• EXERCISE DESCRIPTION: Up to and including the line that contains "a statement has been", write out each line of the material from its first line, exactly.

• AVAILABLE DATA:
(** X4: a run of [executeSql] leaves every object of the heap as it is, and
    its calls come in this order: the file reads, then the statements, then
    the release of the connection, which happens at most once and is the
    last call.  The connection is released exactly when a statement has been
    handed to the database.  For raw input no file is read. *)
Theorem executeSql_trace_shape
    contextMap commands pathname treatAsFiles (w w' : World) t r :
  executeSql contextMap commands pathname treatAsFiles w = (w', t, r) →
  heap w' = heap w
  ∧ t = (EvReadFile <$> file_reads t) ++ (EvExecute <$> executions t)
        ++ replicate (releases t) EvDisconnect
  ∧ releases t ≤ 1
  ∧ (executions t ≠ [] ↔ releases t = 1)
  ∧ (treatAsFiles = false → file_reads t = []).
Proof.
  intros Hrun.
  assert (Hraw : treatAsFiles = false → file_reads t = []).
  { intros Hf. subst treatAsFiles. by eapply raw_run_reads_nothing. }
  destruct (executeSql_cases _ _ _ _ _ _ _ _ Hrun) as (t0 & Hq & Hcases).
  destruct Hcases as [(ex & Hs & -> & -> & ->)|[(gs & Hs & Hc & -> & -> & ->)
    |(gs & e & tl & failure & e' & rd & Hs & Hc & Hl & Hd & -> & -> & ->)]].
  - rewrite (quiet_executions _ Hq), (quiet_releases _ Hq). simpl.
    rewrite app_nil_r. split; [done|]. split; [by apply quiet_is_reads|].
    split; [lia|]. split; [by split|]. exact Hraw.
  - rewrite (quiet_executions _ Hq), (quiet_releases _ Hq). simpl.
    rewrite app_nil_r. split; [done|]. split; [by apply quiet_is_reads|].
    split; [lia|]. split; [by split|]. exact Hraw.
  - destruct (run_in_order_executions _ _ _ _ _ Hl) as (Htl & Hrl & Hfail).
    assert (Hr : releases (t0 ++ tl ++ [EvDisconnect]) = 1).
    { by rewrite !releases_app, (quiet_releases _ Hq), Hrl. }
    assert (Hx : executions (t0 ++ tl ++ [EvDisconnect]) = executions tl).
    { rewrite !executions_app, (quiet_executions _ Hq). simpl. by rewrite app_nil_r. }
    assert (Hf : file_reads (t0 ++ tl ++ [EvDisconnect]) = file_reads t0).
    { rewrite !file_reads_app, Htl, file_reads_executes. simpl. by rewrite app_nil_r. }
    assert (Hsome : executions tl ≠ []).
    { rewrite statementCount_labelled in Hc.
      destruct failure as [[[label statement] ex]|].
      - destruct Hfail as (pre & post & e1 & _ & -> & _). by destruct pre.*2.
      - rewrite Hfail. destruct (labelled gs); [done|done]. }
    split; [done|]. split.
    { rewrite Hr, Hx, Hf. simpl. by rewrite <- (quiet_is_reads _ Hq), <- Htl. }
    split; [lia|]. split; [by rewrite Hx|]. exact Hraw.
Qed.

(** X5: when the sources cannot be turned into statements (a file cannot be
    read, the parser rejects a text), [executeSql] ends with that error as it
    is, without the annotation of a statement; no statement has been executed
    and the connection has not been released. *)
Theorem executeSql_source_failure
    contextMap commands pathname treatAsFiles (w w1 : World) t0 ex :
  sqlStatements contextMap commands pathname treatAsFiles w = (w1, t0, Threw ex) →
  executeSql contextMap commands pathname treatAsFiles w = (w, t0, Threw ex)
  ∧ executions t0 = [] ∧ releases t0 = 0
  ∧ (treatAsFiles = true →
     ∃ n, 0 < n ∧ file_reads t0
                  = take n ((λ file, getFullFilename file pathname)
                              <$> actualCommands commands)).
Proof.
  intros Hs.
  destruct (sqlStatements_run contextMap commands pathname treatAsFiles w)
    as (t0' & r0 & Hs' & Hq).
  rewrite Hs' in Hs. injection Hs as <- -> ->.
  split; [by apply executeSql_groups_throw|].
  split; [by apply quiet_executions|]. split; [by apply quiet_releases|].
  intros ->. unfold sqlStatements in Hs'. clear Hq. revert t0 Hs'.
  induction (actualCommands commands) as [|file files IH]; intros t0; [done|].
  cbn [array_map]. unfold bind at 1.
  destruct (fetchSql_run contextMap (getFullFilename file pathname) w) as (r & -> & _).
  destruct r as [g|ex1].
  - unfold bind at 1.
    destruct (array_map _ files w) as [[w2 t2] [gs|ex2]] eqn:Hrest; [done|].
    destruct (fetch_all_run contextMap pathname files w) as (t2' & r2 & Hrest' & _).
    rewrite Hrest' in Hrest. injection Hrest as <- -> ->.
    intros [= <- <-]. destruct (IH t2 eq_refl) as (n & Hn & Hreads).
    exists (S n). split; [lia|]. simpl. by rewrite Hreads.
  - intros [= <- <-]. exists 1. split; [lia|]. simpl. by rewrite take_0.
Qed.

End ExecutorExtras.

Section SourcesExtras.
Context `{Collaborators}.

Lemma fetch_all_reads contextMap (pathname : ParsedPath) files (w : World) : ∀ w1 t r,
  array_map (λ file, fetchSql contextMap (getFullFilename file pathname)) files w
    = (w1, t, r) →
  file_reads t `prefix_of` ((λ file, getFullFilename file pathname) <$> files)
  ∧ ∀ groups, r = Returned groups →
      file_reads t = (λ file, getFullFilename file pathname) <$> files.
Proof.
  induction files as [|file files IH]; intros w1 t r.
  - intros [= _ <- <-]. split; [done|]. done.
  - cbn [array_map]. unfold bind at 1.
    destruct (fetchSql_run contextMap (getFullFilename file pathname) w) as (r1 & -> & _).
    destruct r1 as [g|ex1].
    + unfold bind at 1.
      destruct (array_map _ files w) as [[w2 t2] r2] eqn:Hrest.
      destruct (IH _ _ _ eq_refl) as [Hp Hall].
      destruct r2 as [gs|ex2]; simpl; intros [= _ <- <-]; simpl.
      * rewrite app_nil_r. split; [by apply prefix_cons|].
        intros ? _. by rewrite (Hall gs eq_refl).
      * split; [by apply prefix_cons|done].
    + intros [= _ <- <-]. simpl. split; [|done]. apply prefix_cons, prefix_nil.
Qed.

(** X6: for files, the reads follow the order of the entries that are left,
    each file under the directory of the test and with its name trimmed; no
    statement is executed before all of them have been read and split. *)
Theorem files_are_read_before_any_statement
    contextMap commands pathname (w w' : World) t r :
  executeSql contextMap commands pathname true w = (w', t, r) →
  file_reads t `prefix_of` ((λ file, dir pathname +:+ "/" +:+ JsString.trim file)
                              <$> actualCommands commands)
  ∧ (executions t ≠ [] ∨ releases t ≠ 0 ∨ r = Returned tt →
     file_reads t = (λ file, dir pathname +:+ "/" +:+ JsString.trim file)
                      <$> actualCommands commands).
Proof.
  intros Hrun.
  destruct (executeSql_cases _ _ _ _ _ _ _ _ Hrun) as (t0 & Hq & Hcases).
  assert (Hreads : ∀ r0, sqlStatements contextMap commands pathname true w = (w, t0, r0) →
            file_reads t0 `prefix_of` ((λ file, getFullFilename file pathname)
                                         <$> actualCommands commands)
            ∧ ∀ groups, r0 = Returned groups →
                file_reads t0 = (λ file, getFullFilename file pathname)
                                  <$> actualCommands commands).
  { intros r0 Hs. by eapply fetch_all_reads. }
  change (λ file, dir pathname +:+ "/" +:+ JsString.trim file)
    with (λ file, getFullFilename file pathname).
  destruct Hcases as [(ex & Hs & -> & -> & ->)|[(gs & Hs & Hc & -> & -> & ->)
    |(gs & e & tl & failure & e' & rd & Hs & Hc & Hl & Hd & -> & -> & ->)]];
    destruct (Hreads _ Hs) as [Hp Hall].
  - split; [done|]. rewrite (quiet_executions _ Hq), (quiet_releases _ Hq).
    by intros [?|[?|?]].
  - split; [done|]. intros _. by apply (Hall gs).
  - destruct (run_in_order_executions _ _ _ _ _ Hl) as (Htl & _ & _).
    assert (Hf : file_reads (t0 ++ tl ++ [EvDisconnect]) = file_reads t0).
    { rewrite !file_reads_app, Htl, file_reads_executes. simpl. by rewrite app_nil_r. }
    rewrite Hf, (Hall gs eq_refl). done.
Qed.
(** C10. On the empty board [findBestMove] answers the centre or a corner,
    and on a board whose only mark is on the centre it answers a corner;
    in both cases the search loop of [findBestMove] scores no empty cell
    higher than the cell answered. *)
Theorem opening_shortcuts (rnd : nat → nat) (board : ref) (b : list cell)
    (σ : gmap nat (list cell)) :
  validRandom rnd → σ !! board = Some b →
  (b = replicate 9 EMPTY →
     ∃ i σ', findBestMove rnd board σ = Some (Index i, σ')
             ∧ i ∈ [0; 2; 4; 6; 8]%nat ∧ bestScoring b i)
  ∧ (∀ c, c ≠ EMPTY → b = <[4%nat := c]> (replicate 9 EMPTY) →
     ∃ i σ', findBestMove rnd board σ = Some (Index i, σ')
             ∧ i ∈ [0; 2; 6; 8]%nat ∧ bestScoring b i).
Proof.
  intros Hrnd Hr. rewrite (findBestMove_run rnd board b σ Hr). split.
  - intros ->.
    change (Value.findBestMove rnd (replicate 9 EMPTY))
      with (Some (pick [0; 2; 4; 6; 8]%nat (rnd 5%nat))).
    destruct (pick_valid [0; 2; 4; 6; 8]%nat (rnd 5%nat)) as (i & -> & Hin).
    { apply Hrnd. simpl. lia. }
    eexists _, _. split; [done|]. split; [done|].
    in_list Hin; (apply bestScoringb_sound; [done|by vm_compute]).
  - intros c Hc ->.
    assert (Value.findBestMove rnd (<[4%nat := c]> (replicate 9 EMPTY))
            = Some (pick [0; 2; 6; 8]%nat (rnd 4%nat))) as ->.
    { by destruct c. }
    destruct (pick_valid [0; 2; 6; 8]%nat (rnd 4%nat)) as (i & -> & Hin).
    { apply Hrnd. simpl. lia. }
    eexists _, _. split; [done|]. split; [done|].
    destruct c; [done| |];
      in_list Hin; (apply bestScoringb_sound; [done|by vm_compute]).
Qed.

Lemma opening_shortcuts_witness :
  validRandom (λ _, 0%nat)
  ∧ ({[0%nat := replicate 9 EMPTY]} : gmap nat (list cell)) !! 0%nat
    = Some (replicate 9 EMPTY)
  ∧ (replicate 9 EMPTY = replicate 9 EMPTY →
       ∃ i σ', findBestMove (λ _, 0%nat) 0%nat {[0%nat := replicate 9 EMPTY]}
               = Some (Index i, σ')
               ∧ i ∈ [0; 2; 4; 6; 8]%nat ∧ bestScoring (replicate 9 EMPTY) i)
    ∧ (∀ c, c ≠ EMPTY → replicate 9 EMPTY = <[4%nat := c]> (replicate 9 EMPTY) →
       ∃ i σ', findBestMove (λ _, 0%nat) 0%nat {[0%nat := replicate 9 EMPTY]}
               = Some (Index i, σ')
               ∧ i ∈ [0; 2; 6; 8]%nat ∧ bestScoring (replicate 9 EMPTY) i).
Proof.
  assert (Hrnd : validRandom (λ _, 0%nat)) by (intros n Hn; lia).
  split; [exact Hrnd|]. split; [reflexivity|].
  apply opening_shortcuts; [exact Hrnd|reflexivity].
Defined.

End Openings.

(** ** The Optimal strategy does not lose *)

Section Invincible.

Import Game.


(** Every outcome of [Math.random] is covered by one of the oracles. *)
Lemma findBestMove_oracle (rnd : nat → nat) (b : list cell) :
  validRandom rnd →
  ∃ k, k ∈ Explore.oracles b
       ∧ Value.findBestMove rnd b = Value.findBestMove (Explore.oracle k) b.
Proof.
  intros Hrnd. unfold Value.findBestMove, Explore.oracles.
  assert (H0 : (0%nat ∈ if decide (8 ≤ length (AI.getEmptyCells b))%nat
                        then seq 0 5 else [0%nat])).
  { destruct (decide _); repeat constructor. }
  assert (Hk : ∀ k, (k < 5)%nat → (8 ≤ length (AI.getEmptyCells b))%nat →
               k ∈ if decide (8 ≤ length (AI.getEmptyCells b))%nat
                   then seq 0 5 else [0%nat]).
  { intros k Hlt Hle. rewrite decide_True by done. apply elem_of_seq. lia. }
  destruct (decide (_ = 0%nat)); [by exists 0%nat|].
  destruct (decide (_ = 9%nat)) as [H9|].
  { pose proof (Hrnd 5%nat ltac:(lia)). exists (rnd 5%nat).
    split; [apply Hk; lia|]. simpl length. unfold Explore.oracle.
    by replace (Nat.min (rnd 5%nat) (5 - 1)) with (rnd 5%nat) by lia. }
  destruct (bool_decide (_ = 8%nat) && _) eqn:H8; [|by exists 0%nat].
  apply andb_true_iff in H8 as [H8%bool_decide_eq_true _].
  pose proof (Hrnd 4%nat ltac:(lia)). exists (rnd 4%nat).
  split; [apply Hk; lia|]. simpl length. unfold Explore.oracle.
  by replace (Nat.min (rnd 4%nat) (4 - 1)) with (rnd 4%nat) by lia.
Qed.









End Invincible.

(** ** Pruning does not change the answer *)

(** Decides statements about the order of numbers by cases: each number
    is [-Infinity], an integer or [Infinity], and integers are compared by
    [lia]. *)
Ltac number_order :=
  unfold bounds, Math_max, Math_min in *;
  repeat match goal with
         | H : _ ∧ _ |- _ => destruct H
         end;
  repeat match goal with
         | n : number |- _ => destruct n; simpl in *; try done
         end;
  repeat match goal with
         | H : context [?x <=? ?y] |- _ =>
             destruct (Z.leb_spec x y); simpl in *; try done
         | |- context [?x <=? ?y] =>
             destruct (Z.leb_spec x y); simpl in *; try done
         end;
  repeat match goal with
         | H : ?x = ?x → _ |- _ => specialize (H eq_refl)
         | H : true = false → _ |- _ => clear H
         | H : false = true → _ |- _ => clear H
         | H : Num _ = Num _ |- _ => injection H as H
         end;
  try done;
  try (repeat split; intros; first [lia | f_equal; lia | done]).

Section WindowFacts.

Lemma bounds_exact (alpha beta v : number) : bounds alpha beta v v.
Proof. number_order. Qed.

(** What a child's answer says when it does not reach [beta] ... *)
Lemma bounds_low (alpha beta r v : number) :
  bounds alpha beta r v → number_le beta r = false →
  number_le v r = true ∧ (number_le r alpha = false → r = v).
Proof. intros. number_order. Qed.

(** ... and when it does not reach down to [alpha]. *)
Lemma bounds_high (alpha beta r v : number) :
  bounds alpha beta r v → number_le r alpha = false →
  number_le r v = true ∧ (number_le beta r = false → r = v).
Proof. intros. number_order. Qed.

Lemma bounds_full (r : number) (z : Z) :
  bounds NegInfinity Infinity r (Num z) → r = Num z.
Proof. intros. number_order. Qed.

Lemma Math_max_alpha (alpha0 best r : number) :
  Math_max (Math_max alpha0 best) r = Math_max alpha0 (Math_max r best).
Proof. number_order. Qed.

Lemma Math_min_beta (beta0 best r : number) :
  Math_min (Math_min beta0 best) r = Math_min beta0 (Math_min r best).
Proof. number_order. Qed.

Lemma Math_max_NegInfinity (alpha : number) :
  alpha = Math_max alpha NegInfinity.
Proof. number_order. Qed.

Lemma Math_min_Infinity (beta : number) :
  beta = Math_min beta Infinity.
Proof. number_order. Qed.

Lemma Math_max_mono (a b c d : number) :
  number_le a b = true → number_le c d = true →
  number_le (Math_max c a) (Math_max d b) = true.
Proof. intros. number_order. Qed.

Lemma Math_min_mono (a b c d : number) :
  number_le a b = true → number_le c d = true →
  number_le (Math_min c a) (Math_min d b) = true.
Proof. intros. number_order. Qed.

Lemma Math_max_ge (a b v : number) :
  number_le (Math_max a b) v = true → number_le a v = true.
Proof. intros. number_order. Qed.

Lemma Math_min_le (a b v : number) :
  number_le v (Math_min a b) = true → number_le v a = true.
Proof. intros. number_order. Qed.

Lemma number_le_trans (a b c : number) :
  number_le a b = true → number_le b c = true → number_le a c = true.
Proof. intros. number_order. Qed.

(** The maximizing loop: the invariant over one more child. *)
Lemma maximize_step (alpha0 bestV bestF r v : number) :
  number_le bestF bestV = true →
  (number_le bestV alpha0 = false → bestF = bestV) →
  number_le v r = true →
  (number_le r (Math_max alpha0 bestV) = false → r = v) →
  number_le (Math_max r bestV) alpha0 = false →
  Math_max v bestF = Math_max r bestV.
Proof. intros. number_order. Qed.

• SOLUTION TO THIS TASK:
(** X4: a run of [executeSql] leaves every object of the heap as it is, and
    its calls come in this order: the file reads, then the statements, then
    the release of the connection, which happens at most once and is the
    last call.  The connection is released exactly when a statement has been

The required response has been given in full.